Rimborsi con tempi ridotti da 75 a 68 giorni

Altro capitolo affrontato da Carbone nel forum promosso dall’Ansa è quello dei rimborsi: «Nel 2025 abbiamo erogato oltre 26,3 miliardi di rimborsi» con un aumento di oltre 2 miliardi di euro e «abbiamo ridotto i tempi medi del rimborso: da 75 giorni siamo scesi a 68 giorni». L’obiettivo è di «migliorare sempre e ridurre sempre più i tempi di rimborso. Ridurre ulteriormente i 68 giorni». Un obiettivo importante e sfidante «perché ci consente di restituire al legittimo titolare quelli che sono dei beni di sua spettanza ed evitare che debba fare ricorso alla finanza e indebitarsi».

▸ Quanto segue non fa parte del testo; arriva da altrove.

(* ===== verification/Serializers.v ===== *)
(** [src/qkd/serializers.c]: reading and writing the fields of messages at a
    [stream_t], a pointer to a cursor into a buffer.

    A function [qkd_X_to_stream] takes the cursor [*stream] and returns the cursor
    it leaves there; [qkd_X_from_stream] also returns the value read.  Integers in
    memory are little-endian, as on the machines the program is built for. *)

From S2P Require Import Prelude Models Memory Wire Sizes Platform.

Section serializers.
Context {ML : Malloc} {LU : Libuuid}.

(** [htonl] and [ntohl]: the integer whose bytes in memory are those of the
    argument in network order, and back. *)
Definition htonl (n : Z) : Z := le_val (be_bytes 4 n).
Definition ntohl (n : Z) : Z := be_val (le_bytes 4 n).

Definition qkd_uint32_to_stream (number : Z) (stream : ptr) : C mem ptr :=
  let number := htonl number in
  let offset := sizeof_uint32 in
  store_bytes stream (Some <$> le_bytes 4 number);;;
  cret (padd stream offset).

Definition qkd_uint32_from_stream (stream : ptr) : C mem (Z * ptr) :=
  let offset := sizeof_uint32 in
  let! l := load_init stream offset in
  let number := le_val l in
  cret (ntohl number, padd stream offset).

Definition qkd_uuid_to_stream (id : uuid_t) (stream : ptr) : C mem ptr :=
  let offset := sizeof_uuid in
  store_bytes stream (Some <$> id);;;
  cret (padd stream offset).

Definition qkd_uuid_from_stream (stream : ptr) : C mem (ptr * ptr) :=
  let offset := sizeof_uuid in
  let! id := malloc offset in
  let! u := load_init stream offset in
  store_bytes id (Some <$> uuid_copy u);;;
  cret (id, padd stream offset).

Definition qkd_bytes_data_to_stream (d : qkd_bytes_t) (stream : ptr) : C mem ptr :=
  let! stream := qkd_uint32_to_stream (size d) stream in
  let offset := size d in
  memcpy stream (data d) offset;;;
  cret (padd stream offset).

Definition qkd_bytes_data_from_stream (stream : ptr) : C mem (qkd_bytes_t * ptr) :=
  let! '(sz, stream) := qkd_uint32_from_stream stream in
  let offset := sz in
  let! p := malloc offset in
  memcpy p stream offset;;;
  cret ({| size := sz; data := p |}, padd stream offset).

Definition qkd_str_to_stream (str : ptr) (stream : ptr) : C mem ptr :=
  let! offset := qkd_sizeof_str str in
  memcpy stream str offset;;;
  cret (padd stream offset).

Definition qkd_str_from_stream (stream : ptr) : C mem (ptr * ptr) :=
  let str_ := stream in
  let! offset := qkd_sizeof_str str_ in
  let! str := malloc offset in
  memcpy str stream offset;;;
  cret (str, padd stream offset).

Definition qkd_uri_to_stream (uri : qkd_uri_t) (stream : ptr) : C mem ptr :=
  qkd_str_to_stream uri stream.

Definition qkd_uri_from_stream (stream : ptr) : C mem (qkd_uri_t * ptr) :=
  qkd_str_from_stream stream.

Definition qkd_mimetype_to_stream (mime : qkd_mimetype_t) (stream : ptr) : C mem ptr :=
  qkd_str_to_stream mime stream.

Definition qkd_mimetype_from_stream (stream : ptr) : C mem (qkd_mimetype_t * ptr) :=
  qkd_str_from_stream stream.

Definition qkd_qos_to_stream (q : qkd_qos_t) (stream : ptr) : C mem ptr :=
  let! stream := qkd_uint32_to_stream (key_chunk_size q) stream in
  let! stream := qkd_uint32_to_stream (max_bps q) stream in
  let! stream := qkd_uint32_to_stream (min_bps q) stream in
  let! stream := qkd_uint32_to_stream (jitter q) stream in
  let! stream := qkd_uint32_to_stream (priority q) stream in
  let! stream := qkd_uint32_to_stream (timeout q) stream in
  let! stream := qkd_uint32_to_stream (ttl q) stream in
  qkd_mimetype_to_stream (metadata_mimetype q) stream.

Definition qkd_qos_from_stream (stream : ptr) : C mem (qkd_qos_t * ptr) :=
  let! '(f1, stream) := qkd_uint32_from_stream stream in
  let! '(f2, stream) := qkd_uint32_from_stream stream in
  let! '(f3, stream) := qkd_uint32_from_stream stream in
  let! '(f4, stream) := qkd_uint32_from_stream stream in
  let! '(f5, stream) := qkd_uint32_from_stream stream in
  let! '(f6, stream) := qkd_uint32_from_stream stream in
  let! '(f7, stream) := qkd_uint32_from_stream stream in
  let! '(f8, stream) := qkd_mimetype_from_stream stream in
  cret ({| key_chunk_size := f1; max_bps := f2; min_bps := f3; jitter := f4;
           priority := f5; timeout := f6; ttl := f7; metadata_mimetype := f8 |}, stream).

Definition qkd_key_buffer_to_stream (d : qkd_key_buffer_t) (stream : ptr) : C mem ptr :=
  qkd_bytes_data_to_stream d stream.

Definition qkd_key_buffer_from_stream (stream : ptr) : C mem (qkd_key_buffer_t * ptr) :=
  qkd_bytes_data_from_stream stream.

Definition qkd_metadata_to_stream (d : qkd_key_buffer_t) (stream : ptr) : C mem ptr :=
  qkd_bytes_data_to_stream d stream.

Definition qkd_metadata_from_stream (stream : ptr) : C mem (qkd_key_buffer_t * ptr) :=
  qkd_bytes_data_from_stream stream.

Definition qkd_open_connect_request_to_stream (r : qkd_open_connect_request_t) (stream : ptr) :
    C mem ptr :=
  let! stream := qkd_uri_to_stream (ocq_source r) stream in
  let! stream := qkd_uri_to_stream (ocq_destination r) stream in
  let! stream := qkd_qos_to_stream (ocq_qos r) stream in
  qkd_uuid_to_stream (ocq_key_stream_id r) stream.

Definition qkd_open_connect_request_from_stream (stream : ptr) :
    C mem (qkd_open_connect_request_t * ptr) :=
  let! '(source, stream) := qkd_uri_from_stream stream in
  let! '(destination, stream) := qkd_uri_from_stream stream in
  let! '(q, stream) := qkd_qos_from_stream stream in
  let! '(uuid_ptr, stream) := qkd_uuid_from_stream stream in
  let! u := load_init uuid_ptr sizeof_uuid in
  let key_stream_id := uuid_copy u in
  free uuid_ptr;;;
  cret ({| ocq_source := source; ocq_destination := destination; ocq_qos := q;
           ocq_key_stream_id := key_stream_id |}, stream).

Definition qkd_open_connect_response_to_stream (r : qkd_open_connect_response_t) (stream : ptr) :
    C mem ptr :=
  let! stream := qkd_uint32_to_stream (ocr_status r) stream in
  let! stream := qkd_qos_to_stream (ocr_qos r) stream in
  qkd_uuid_to_stream (ocr_key_stream_id r) stream.

Definition qkd_open_connect_response_from_stream (stream : ptr) :
    C mem (qkd_open_connect_response_t * ptr) :=
  let! '(status, stream) := qkd_uint32_from_stream stream in
  let! '(q, stream) := qkd_qos_from_stream stream in
  let! '(uuid_ptr, stream) := qkd_uuid_from_stream stream in
  let! u := load_init uuid_ptr sizeof_uuid in
  let key_stream_id := uuid_copy u in
  free uuid_ptr;;;
  cret ({| ocr_status := status; ocr_qos := q; ocr_key_stream_id := key_stream_id |}, stream).

Definition qkd_get_key_request_to_stream (r : qkd_get_key_request_t) (stream : ptr) : C mem ptr :=
  let! stream := qkd_uuid_to_stream (gkq_key_stream_id r) stream in
  let! stream := qkd_uint32_to_stream (gkq_index r) stream in
  qkd_metadata_to_stream (gkq_metadata r) stream.

Definition qkd_get_key_request_from_stream (stream : ptr) : C mem (qkd_get_key_request_t * ptr) :=
  let! '(uuid_ptr, stream) := qkd_uuid_from_stream stream in
  let! u := load_init uuid_ptr sizeof_uuid in
  let key_stream_id := uuid_copy u in
  free uuid_ptr;;;
  let! '(index, stream) := qkd_uint32_from_stream stream in
  let! '(metadata, stream) := qkd_metadata_from_stream stream in
  cret ({| gkq_key_stream_id := key_stream_id; gkq_index := index; gkq_metadata := metadata |},
        stream).

Definition qkd_get_key_response_to_stream (r : qkd_get_key_response_t) (stream : ptr) :
    C mem ptr :=
  let! stream := qkd_uint32_to_stream (gkr_status r) stream in
  let! stream := qkd_uint32_to_stream (gkr_index r) stream in
  let! stream := qkd_key_buffer_to_stream (gkr_key_buffer r) stream in
  qkd_metadata_to_stream (gkr_metadata r) stream.

Definition qkd_get_key_response_from_stream (stream : ptr) :
    C mem (qkd_get_key_response_t * ptr) :=
  let! '(status, stream) := qkd_uint32_from_stream stream in
  let! '(index, stream) := qkd_uint32_from_stream stream in
  let! '(key_buffer, stream) := qkd_key_buffer_from_stream stream in
  let! '(metadata, stream) := qkd_metadata_from_stream stream in
  cret ({| gkr_status := status; gkr_index := index; gkr_key_buffer := key_buffer;
           gkr_metadata := metadata |}, stream).

Definition qkd_close_request_to_stream (r : qkd_close_request_t) (stream : ptr) : C mem ptr :=
  qkd_uuid_to_stream (clq_key_stream_id r) stream.

Definition qkd_close_request_from_stream (stream : ptr) : C mem (qkd_close_request_t * ptr) :=
  let! '(uuid_ptr, stream) := qkd_uuid_from_stream stream in
  let! u := load_init uuid_ptr sizeof_uuid in
  let key_stream_id := uuid_copy u in
  free uuid_ptr;;;
  cret ({| clq_key_stream_id := key_stream_id |}, stream).

Definition qkd_close_response_to_stream (r : qkd_close_response_t) (stream : ptr) : C mem ptr :=
  qkd_uint32_to_stream (clr_status r) stream.

Definition qkd_close_response_from_stream (stream : ptr) : C mem (qkd_close_response_t * ptr) :=
  let! '(status, stream) := qkd_uint32_from_stream stream in
  cret ({| clr_status := status |}, stream).

(** The bytes of a [qkd_header_t] in memory, and the struct they make up. *)
Definition header_bytes (h : qkd_header_t) : list byte :=
  [z2b (major (version h)); z2b (minor (version h)); z2b (micro (version h)); z2b (service h)]
  ++ le_bytes 4 (payload_size h).

Definition header_of_bytes (l : list byte) : qkd_header_t :=
  let at_ i := b2z (nth i l x00) in
  {| version := {| major := at_ 0%nat; minor := at_ 1%nat; micro := at_ 2%nat |};
     service := at_ 3%nat; payload_size := le_val (drop 4 l) |}.

Definition qkd_header_to_stream (header : qkd_header_t) (stream : ptr) : C mem ptr :=
  let header := {| version := version header; service := service header;
                   payload_size := htonl (payload_size header) |} in
  let offset := sizeof_header in
  store_bytes stream (Some <$> header_bytes header);;;
  cret (padd stream offset).

Definition qkd_header_from_stream (stream : ptr) : C mem (qkd_header_t * ptr) :=
  let offset := sizeof_header in
  let! l := load_init stream offset in
  let header := header_of_bytes l in
  cret ({| version := version header; service := service header;
           payload_size := ntohl (payload_size header) |}, padd stream offset).

End serializers.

Evasione di 90 miliardi, recuperati 36,2 nel 2025

C’è poi il fronte del contrasto al sommerso. «L’evasione, il tax gap stimato è sui 90 miliardi di euro. Dovremmo far comprendere ai concittadini che è un danno per tutti». Lo scorso anno sono stati recuperati 36,2 miliardi. «Se riuscissimo a recuperare altri 50-60 miliardi, veramente potremmo fare tanto di più con servizi pubblici a favore della collettività e incidere sulla pressione fiscale», aggiunge Carbone. «Direi una bugia se dovessi dire che ho la sensazione che l’evasione si va riducendo però sono convinto che sempre più siamo capaci di intervenire in maniera capillare e tempestiva. La interoperabilità delle banche dati ci consente di avere questi risultati», osserva Carbone che si dice ottimista: «Con tutti gli strumenti oggi messi a disposizione del contribuente credo davvero che l’evasione nel medio periodo sia destinata a scemare».

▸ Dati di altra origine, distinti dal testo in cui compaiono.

(** Reading the next [n] bytes of an initialised block. *)
Lemma load_bytes_reads m b pre l (n : nat) :
  heap m !! b = Some (Bytes (Some <$> pre ++ l)) ->
  load_bytes (Ptr b (length pre)) (Z.of_nat n) m =
    match dec_fixed n l with
    | Some (s, r) => Ret (Some <$> s) m
    | None => Fault OutOfBounds
    end.
Proof.
  intros Hb.
  assert (drop (length pre) (Some <$> pre ++ l) = Some <$> l) as Hd.
  { rewrite fmap_app, <- (length_fmap Some pre). apply drop_prefix. }
  unfold dec_fixed. case_decide as Hn.
  - replace (Z.of_nat n) with (Z.of_nat (length (Some <$> take n l)))
      by (rewrite length_fmap, length_take; lia).
    eapply (load_bytes_at _ _ _ _ _ (Some <$> drop n l)); [done|..].
    + by rewrite Hd, <- fmap_app, take_drop.
    + rewrite length_fmap, length_app. lia.
  - eapply load_bytes_oob; [done|lia|]. rewrite Hd, length_fmap. lia.
Qed.

Lemma load_init_reads m b pre l (n : nat) :
  heap m !! b = Some (Bytes (Some <$> pre ++ l)) ->
  load_init (Ptr b (length pre)) (Z.of_nat n) m =
    match dec_fixed n l with
    | Some (s, r) => Ret s m
    | None => Fault OutOfBounds
    end.
Proof.
  intros Hb. unfold load_init, cbind. rewrite (load_bytes_reads _ _ _ _ _ Hb).
  destruct (dec_fixed n l) as [[s r]|]; [|done]. by rewrite mapM_Some_fmap.
Qed.

(** ** The writers of the program *)

Definition qos_avoids (b : nat) (q : qkd_qos_t) : Prop := avoids b (metadata_mimetype q).

Definition oc_request_avoids (b : nat) (r : qkd_open_connect_request_t) : Prop :=
  avoids b (ocq_source r) /\ avoids b (ocq_destination r) /\ qos_avoids b (ocq_qos r).

Definition oc_request_short (v : open_connect_request (list byte)) : Prop :=
  short (ocq_source v) /\ short (ocq_destination v) /\ short (metadata_mimetype (ocq_qos v)).

Section program.
Context {ML : Malloc} {MT : MallocTotal} {LU : Libuuid} {LO : LibuuidOk}.

(** Conjunctions are split as they are written, without unfolding the conjuncts. *)
Ltac stable :=
  lazymatch goal with
  | |- stable_off ?b (fun m => @?P m /\ @?Q m) => apply (stable_off_and b P Q); stable
  | |- _ => eauto using str_at_stable, bytes_at_stable, stable_off_const
  end.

Molti errori dei contribuenti commessi in buona fede

«Tanti inadempimenti e tanti errori sono commessi in buona fede, a volte pure per esigenze esterne rispetto a una volontà precisa del contribuente. Se noi riusciamo a intercettare in maniera puntuale tutti questi fenomeni, possiamo concentrare le nostre risorse nel contrasto alle frodi e dei comportamenti che davvero sono organizzati per eludere la norma tributaria». Carbone si dice «convinto» che «non esiste la possibilità di voler rincorrere il contribuente con accertamenti ex post magari applicando sanzioni». «Questo credo che abbia fatto il suo tempo. L’Agenzia nella quale dobbiamo credere - aggiunge - è un’agenzia che certamente ha un’attività core di contrasto all’evasione ma deve essere capace di fornire servizi al contribuente».

No ad accertamenti con l’intelligenza artificiale

«L’agenzia delle Entrate non emetterà mai un avviso di accertamento elaborato dall’intelligenza artificiale, questo non deve accadere mai e poi mai. E se qualcuno dovesse rendersi responsabile di un’azione del genere ne risponderà». Per il direttore Carbone l’Agenzia «non si farà mai guidare dall’intelligenza artificiale, ci sarà sempre un funzionario che con il proprio buonsenso con la propria competenza professionale valuterà i dati che otteniamo con l’utilizzo dell’intelligenza artificiale» E non si tratta ia generativa, ma «soltanto della possibilità di mettere insieme i diversi dati in un tempo velocissimo», «serve per migliorare il lavoro, non per determinare i risultati».